Adoption de la loi sur les actes contre nature : Des peines doublées et de nouvelles incriminations

La plénière de l’Assemblée nationale a examiné et adopté hier le projet de loi n°05/2026 modifiant l’article 319 du Code pénal. Porté par le Premier ministre, ce texte prévoit un renforcement significatif des sanctions pénales, l’incrimination de l’apologie et du financement des actes contre nature, tout en encadrant la question sensible des dénonciations.

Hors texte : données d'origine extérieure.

(** Joining words with spaces and splitting at spaces gives the words
    back. *)
Lemma split_join_words (words : list string) :
  Forall (fun a => is_word a = true) words ->
  split_spaces (join_space words) = words.
Proof.
  unfold split_spaces, join_space.
  induction 1 as [|a words Ha Hwords IH]; [reflexivity|].
  apply is_word_spec in Ha as [Hne Hns].
  destruct words as [|b words].
  - cbn [String.concat]. rewrite <- (append_nil_r a) at 1.
    rewrite split_spaces_aux_word by done. cbn.
    by rewrite eqb_string_neq.
  - change (String.concat " " (a :: b :: words))
      with (a +:+ String " " (String.concat " " (b :: words))).
    rewrite split_spaces_aux_word by done. cbn [String.append].
    rewrite split_spaces_aux_space by done. by rewrite IH.
Qed.

Lemma no_space_app (a b : string) :
  no_space (a +:+ b) = no_space a && no_space b.
Proof.
  induction a as [|x a IH]; [reflexivity|].
  rewrite append_cons. cbn [no_space]. by rewrite IH, andb_assoc.
Qed.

Une volonté de préserver les «valeurs nationales» ? Défendu par la ministre de la Justice, Garde des sceaux en Commission, Madame Yassine Fall, ce projet de loi est présenté comme une réponse aux «attentes sociales» et à la nécessité de protéger les repères culturels et religieux de la Nation. Il a ensuite été défendu lors de la plénière par Me Bamba Cissé, qui a suppléé au pied levé la Garde des sceaux, ce qui a suscité la colère de Tafsir Thioye. Mais, cela n’a pas bloqué les débats. Selon le gouvernement, l’actuel article 319, hérité de 1966, souffrait d’imprécisions juridiques et de sanctions jugées trop faibles face à la «recrudescence des formes de déviance sexuelle».

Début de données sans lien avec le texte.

Lemma getNote_runs (fuel : nat) :
  (∀ noteId note,
     repository !! noteId = Some note →
     Forall (λ b, plainBranch repository format b = true) (getChildBranches note)) →
  ∀ branch table reg,
    size (dom repository ∖ dom reg) < fuel →
    plainBranch repository format branch = true →
    succeeded (getNote repository format fuel branch table reg) = true.
Proof.
  intros plain_children.
  induction fuel as [|fuel IH]; intros branch table reg Hsize Hplain; [lia|].
  unfold plainBranch in Hplain.
  destruct (repository !! branch_noteId branch) as [note|] eqn:Hnote; [|done].
  unfold candidateNames in Hplain. cbn [forallb] in Hplain.
  rewrite !andb_true_iff in Hplain. destruct Hplain as (Hstub & Hdata & Hdir & _).
  destruct (hasLabel note "excludeFromExport") eqn:Hlabel.
  { by rewrite (getNote_excluded _ _ _ _ note). }
  destruct (reg !! branch_noteId branch) as [meta|] eqn:Hreg.
  { rewrite (getNote_clone _ _ _ _ note meta) by done.
    by destruct (getUniqueFilename_plain table _ Hstub) as (name & table' & ->). }
  rewrite (getNote_first _ _ _ _ note) by done. cbv zeta.
  set (meta := newMeta format branch note).
  assert (Hchildren : ∀ table1,
    succeeded (getChildren (getNote repository format fuel) (getChildBranches note) []
                 table1 (<[branch_noteId branch := meta]> reg)) = true).
  { intros table1.
    apply (getChildren_runs fuel _ (getNote_registers repository format fuel) IH).
    - pose proof (unvisited_insert _ _ meta _ Hnote Hreg). lia.
    - by eapply plain_children. }
  assert (Hrest : ∀ dataFileName table1,
    succeeded
      (if (0 <? length (getChildBranches note))%nat then
         '(dirFileName, table) ← getUniqueFilename table1 (baseFileNameOf branch note);
         '(children, table, reg) ←
           getChildren (getNote repository format fuel) (getChildBranches note) [] table
             (<[branch_noteId branch := meta]> reg);
         Ok (Some (FullMeta meta dataFileName (Some dirFileName) (Some children)),
             table, reg)
       else
         Ok (Some (FullMeta meta dataFileName None None), table1,
             <[branch_noteId branch := meta]> reg)) = true).
  { intros d table1.
    destruct (0 <? length (getChildBranches note))%nat; [|done].
    destruct (getUniqueFilename_plain table1 _ Hdir) as (dir & table2 & ->). simpl.
    pose proof (Hchildren table2) as Hsucc.
    by destruct (getChildren _ _ _ _ _) as [[[children table3] reg3]| |]. }
  destruct ((0 <? String.length (note_content note))%nat
            || (length (getChildBranches note) =? 0)%nat).
  - unfold getDataFileName.
    destruct (getUniqueFilename_plain table _ Hdata) as (f & table1 & ->). simpl.
    apply Hrest.
  - simpl. apply Hrest.
Qed.

End termination.

(** * The claims of the specification *)

(** ** Names within a directory *)

(** C1, as the code has it.  The specification gives every directory a fresh
    table of sibling names.  [getNote] creates [childExistingNames] but goes
    on into the child branches with the table of the parent (tar.js:130-133):
    in the repository with a note "x" that has content and one child, also
    titled "x", the parent takes "x.md" and "x" in the directory that holds
    it, and the child, alone in the directory "/x", is named "x.md_1"
    because "x.md" is taken one level up. *)
Theorem child_name_collides_with_parent_name `{Libraries} (fuel : nat) :
  layout <$> builtManifest
    (getNote nestedRepository "markdown" (2 + fuel) (branchTo "top") ∅ ∅)
  = Some [("", "top", ["x.md"; "x"]); ("/x", "sub", ["x.md_1"])].
Proof.
  rewrite (getNote_fuel_add _ _ 2 fuel) by (by vm_compute).
  by vm_compute.
Qed.

(** The name [getUniqueFilename] makes up on a collision is not entered into
    the table, so a later candidate that is this very name is taken as new. *)
Example getUniqueFilename_gives_a_name_twice :
  getUniqueFilename ∅ "a" = Ok ("a", {["a" := 1%N]})
  ∧ getUniqueFilename {["a" := 1%N]} "a" = Ok ("a_1", {["a" := 2%N]})
  ∧ getUniqueFilename {["a" := 2%N]} "a_1"
    = Ok ("a_1", <["a_1" := 1%N]> {["a" := 2%N]}).
Proof. split_and!; by vm_compute. Qed.

(** C2, as the code has it.  The specification wants the names within one
    directory to differ, whatever the titles.  In the repository with two
    leaves titled "a" and a note titled "a.md_1" that has a child, all three
    under one parent, the second leaf gets the data file name "a.md_1" and
    the third note the directory name "a.md_1": two children of the directory
    "/r" with the same name. *)
Theorem two_children_get_the_same_name `{Libraries} (fuel : nat) :
  layout <$> builtManifest
    (getNote collidingRepository "markdown" (3 + fuel) (branchTo "root") ∅ ∅)
  = Some [("", "root", ["r"]);
          ("/r", "n1", ["a.md"]);
          ("/r", "n2", ["a.md_1"]);
          ("/r", "n3", ["a.md_1"]);
          ("/r/a.md_1", "n4", ["z.md"])].
Proof.
  rewrite (getNote_fuel_add _ _ 3 fuel) by (by vm_compute).
  by vm_compute.
Qed.

(** The end-to-end scenario as the specification tells it has the child "a"
    named "a_1.md".  The data file names of the two children of the root are
    "A.md" and "a.md_1". *)
Lemma scenario_second_child_is_a_md_1 :
  (λ root, dataFileNameOf <$> childrenOf root) <$> builtManifest
    (getNote (H := sampleLibraries) scenarioRepository "markdown" 2 (branchTo "root") ∅ ∅)
  = Some [Some "A.md"; Some "a.md_1"]
  ∧ "a.md_1" ≠ "a_1.md".
Proof. split; [by vm_compute|done]. Qed.

(** C3, amended.  In the markdown export of the text note "Root" with empty
    content and the text children "A" and "a", the root gets the directory
    name "Root" and no data file name, "A" gets "A.md", and "a", which
    collides with "A.md" when lower-cased, gets "a.md_1": the suffix goes
    after the whole candidate, extension included. *)
Theorem scenario_names `{Libraries} (fuel : nat) :
  (λ root, (dirFileNameOf root, dataFileNameOf root,
            (λ child, (noteIdOf child, dataFileNameOf child)) <$> childrenOf root))
    <$> builtManifest
          (getNote scenarioRepository "markdown" (2 + fuel) (branchTo "root") ∅ ∅)
  = Some (Some "Root", None, [("n1", Some "A.md"); ("n2", Some "a.md_1")]).
Proof.
  rewrite (getNote_fuel_add _ _ 2 fuel) by (by vm_compute).
  by vm_compute.
Qed.

(** C4, as the code has it.  The specification has the directory name made
    from the sanitized base name.  [getNote] sanitizes the name of a clone
    stub (tar.js:76) but passes the base name of a metadata object to
    [getUniqueFilename] as it is (tar.js:127): the note titled "a/b" with a
    child gets the directory name "a/b", whatever [sanitize] does. *)
Theorem directory_name_is_not_sanitized `{Libraries} (fuel : nat) :
  dirFileNameOf <$> builtManifest
    (getNote unsafeTitleRepository "markdown" (2 + fuel) (branchTo "root") ∅ ∅)
  = Some (Some "a/b").
Proof.
  rewrite (getNote_fuel_add _ _ 2 fuel) by (by vm_compute).
  by vm_compute.
Qed.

Des peines doublées et de nouvelles incriminations

L’innovation majeure de cette réforme réside dans l’alourdissement de l’arsenal répressif. Les peines d’emprisonnement, actuellement fixées entre un et cinq ans, passeraient à une fourchette de cinq à dix ans, accompagnées d’une hausse corrélative des amendes.

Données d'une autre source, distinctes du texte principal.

(** ** The scatter sphere *)

(** X5: the height of a scatter point is linear in the second uniform,
    [z = r * (2 v - 1)] with [r = cbrt w * radius], and the first uniform
    only turns the point around the z axis: [x^2 + y^2] does not depend
    on it. *)
Theorem randomVectorInSphere_height
    (draws : nat -> R) (n : nat) (radius : R) :
  0 <= draws (S n) < 1 ->
  let v := draws (S n) in
  let r := cbrt (draws (S (S n))) * radius in
  let p := fst (randomVectorInSphere draws radius n) in
  Vector3.z p = r * (2 * v - 1)
  /\ Vector3.x p * Vector3.x p + Vector3.y p * Vector3.y p
     = r * r * (1 - (2 * v - 1) * (2 * v - 1)).
Proof.
  intros Hv. cbv zeta. rewrite randomVectorInSphere_unfold.
  cbn [fst Vector3.x Vector3.y Vector3.z].
  assert (Hc : cos (acos (2 * draws (S n) - 1)) = 2 * draws (S n) - 1)
    by (apply cos_acos; lra).
  split.
  - rewrite Hc. reflexivity.
  - pose proof (sin2_cos2 (acos (2 * draws (S n) - 1))) as Hphi.
    pose proof (sin2_cos2 (2 * PI * draws n)) as Htheta.
    unfold Rsqr in Hphi, Htheta. rewrite Hc in Hphi.
    set (sp := sin (acos (2 * draws (S n) - 1))) in *.
    set (c := 2 * draws (S n) - 1) in *.
    set (st := sin (2 * PI * draws n)) in *.
    set (ct := cos (2 * PI * draws n)) in *.
    set (r := cbrt (draws (S (S n))) * radius).
    transitivity (r * r * (sp * sp) * (st * st + ct * ct)); [ring |].
    rewrite Htheta. replace (sp * sp) with (1 - c * c) by lra. ring.
Qed.

Lemma randomVectorInSphere_height_witness :
  let p := fst (randomVectorInSphere halves 20 0%nat) in
  Vector3.z p = cbrt (halves 2%nat) * 20 * (2 * halves 1%nat - 1)
  /\ Vector3.x p * Vector3.x p + Vector3.y p * Vector3.y p
     = cbrt (halves 2%nat) * 20 * (cbrt (halves 2%nat) * 20)
       * (1 - (2 * halves 1%nat - 1) * (2 * halves 1%nat - 1)).
Proof.
  apply (randomVectorInSphere_height halves 0%nat 20). unfold halves. lra.
Defined.

(** X6: the cube of the distance of a scatter point from the centre is
    [radius^3] times the third uniform, which is what spreads the points
    evenly over the volume; for a positive radius every point is strictly
    inside the sphere. *)
Theorem randomVectorInSphere_volume
    (draws : nat -> R) (n : nat) (radius : R) :
  0 < radius ->
  0 <= draws (S (S n)) < 1 ->
  let d := Vector3.length (fst (randomVectorInSphere draws radius n)) in
  d * d * d = radius * radius * radius * draws (S (S n))
  /\ d < radius.
Proof.
  intros Hr Hw. cbv zeta.
  rewrite randomVectorInSphere_length by lra.
  pose proof (cbrt_cube (draws (S (S n)))) as Hcube.
  pose proof (cbrt_lt_1 _ Hw) as Hlt.
  split.
  - rewrite <- Hcube at 4. ring.
  - rewrite <- (Rmult_1_r radius) at 2.
    apply Rmult_lt_compat_l; assumption.
Qed.

Lemma randomVectorInSphere_volume_witness :
  let d := Vector3.length (fst (randomVectorInSphere halves 18 0%nat)) in
  d * d * d = 18 * 18 * 18 * halves 2%nat /\ d < 18.
Proof.
  apply (randomVectorInSphere_volume halves 0%nat 18); unfold halves; lra.
Defined.

(** ** The generated records *)

Lemma arrayFrom_map {A : Type} (f : nat -> Rand A) (c : nat) :
  (forall i m, snd (f i m) = (m + c)%nat) ->
  forall len start n,
    arrayFrom f start len n
    = (map (fun k => fst (f (start + k)%nat (n + c * k)%nat)) (seq 0 len),
       (n + c * len)%nat).
Proof.
  intros Hc. induction len as [| len IH]; intros start n.
  - cbn [arrayFrom seq map]. unfold ret. f_equal. lia.
  - cbn [arrayFrom]. unfold bind.
    pose proof (Hc start n) as Hs.
    destruct (f start n) as [a n1] eqn:Ha. cbn [snd] in Hs. subst n1.
    rewrite IH. unfold ret. cbn [seq map]. f_equal.
    + f_equal.
      * rewrite Nat.add_0_r, Nat.mul_0_r, Nat.add_0_r, Ha. reflexivity.
      * rewrite <- seq_shift, map_map. apply map_ext. intros k.
        do 2 f_equal; lia.
    + lia.
Qed.

Section Records.

Variable draws : nat -> R.

Lemma needle_particleAt_draws (count i n : nat) :
  snd (NeedleParticles.particleAt draws count i n) = (n + 7)%nat.
Proof.
  unfold NeedleParticles.particleAt, getPhyllotaxisPosition,
    randomVectorInSphere, bind, random, ret.
  cbn [snd]. lia.
Qed.

Lemma needle_particleAt_fields (count i n : nat) :
  count <> 0%nat ->
  exists p : NeedleParticles.particle,
    fst (NeedleParticles.particleAt draws count i n) = Finite p
    /\ Finite (NeedleParticles.treePos p)
       = fst (getPhyllotaxisPosition draws (INR i) (INR count) 4.5 10 n)
    /\ NeedleParticles.scatterPos p
       = fst (randomVectorInSphere draws 18 (S n))
    /\ NeedleParticles.speed p = draws (n + 4)%nat * 0.2 + 0.1
    /\ NeedleParticles.rotationOffset p = draws (n + 5)%nat * PI
    /\ NeedleParticles.scale p = draws (n + 6)%nat * 0.6 + 0.4.
Proof.
  intros Hc. unfold NeedleParticles.particleAt, bind.
  rewrite getPhyllotaxisPosition_finite by (apply not_0_INR; assumption).
  rewrite randomVectorInSphere_unfold.
  unfold random, ret. cbn [js_map fst].
  replace (n + 4)%nat with (S (S (S (S n)))) by lia.
  replace (n + 5)%nat with (S (S (S (S (S n))))) by lia.
  replace (n + 6)%nat with (S (S (S (S (S (S n)))))) by lia.
  eexists. repeat split.
Qed.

Le texte introduit également la pénalisation de l’apologie, définie comme le fait de défendre, promouvoir ou magnifier les pratiques visées ; la répression du financement, visant les soutiens matériels aux activités ou groupements promouvant ces actes. Sans oublier une définition clarifiée : le texte précise désormais les comportements constitutifs d’actes contre nature, tout en limitant cette qualification aux actes commis entre personnes de même sexe. Si certains commissaires ont évoqué l’idée d’une criminalisation totale, le gouvernement a justifié le maintien du régime délictuel par un souci d’efficacité procédurale. Un passage au criminel risquerait d’engorger les tribunaux et d’allonger les détentions provisoires. Le régime délictuel permet, au contraire, une réponse pénale plus immédiate, notamment en cas de flagrant délit.

Garde-fous contre les dérives : les amendements adoptés

Face aux inquiétudes concernant les dénonciations calomnieuses et la liberté de recherche, la commission a adopté des amendements cruciaux présentés par son président, l’honorable Abdoulaye Tall. L’ajout du critère de «mauvaise foi» pour la dénonciation abusive vise à protéger les citoyens contre les accusations mensongères, notamment sur les réseaux sociaux. De même, l’adverbe «délibérément» a été inséré concernant le financement, afin d’éviter de sanctionner des appuis non intentionnels ou des acteurs induits en erreur. Enfin, la ministre a tenu à rassurer sur le fait que le «simple compte rendu neutre d’un fait» dans la presse ne saurait être assimilé à de l’apologie.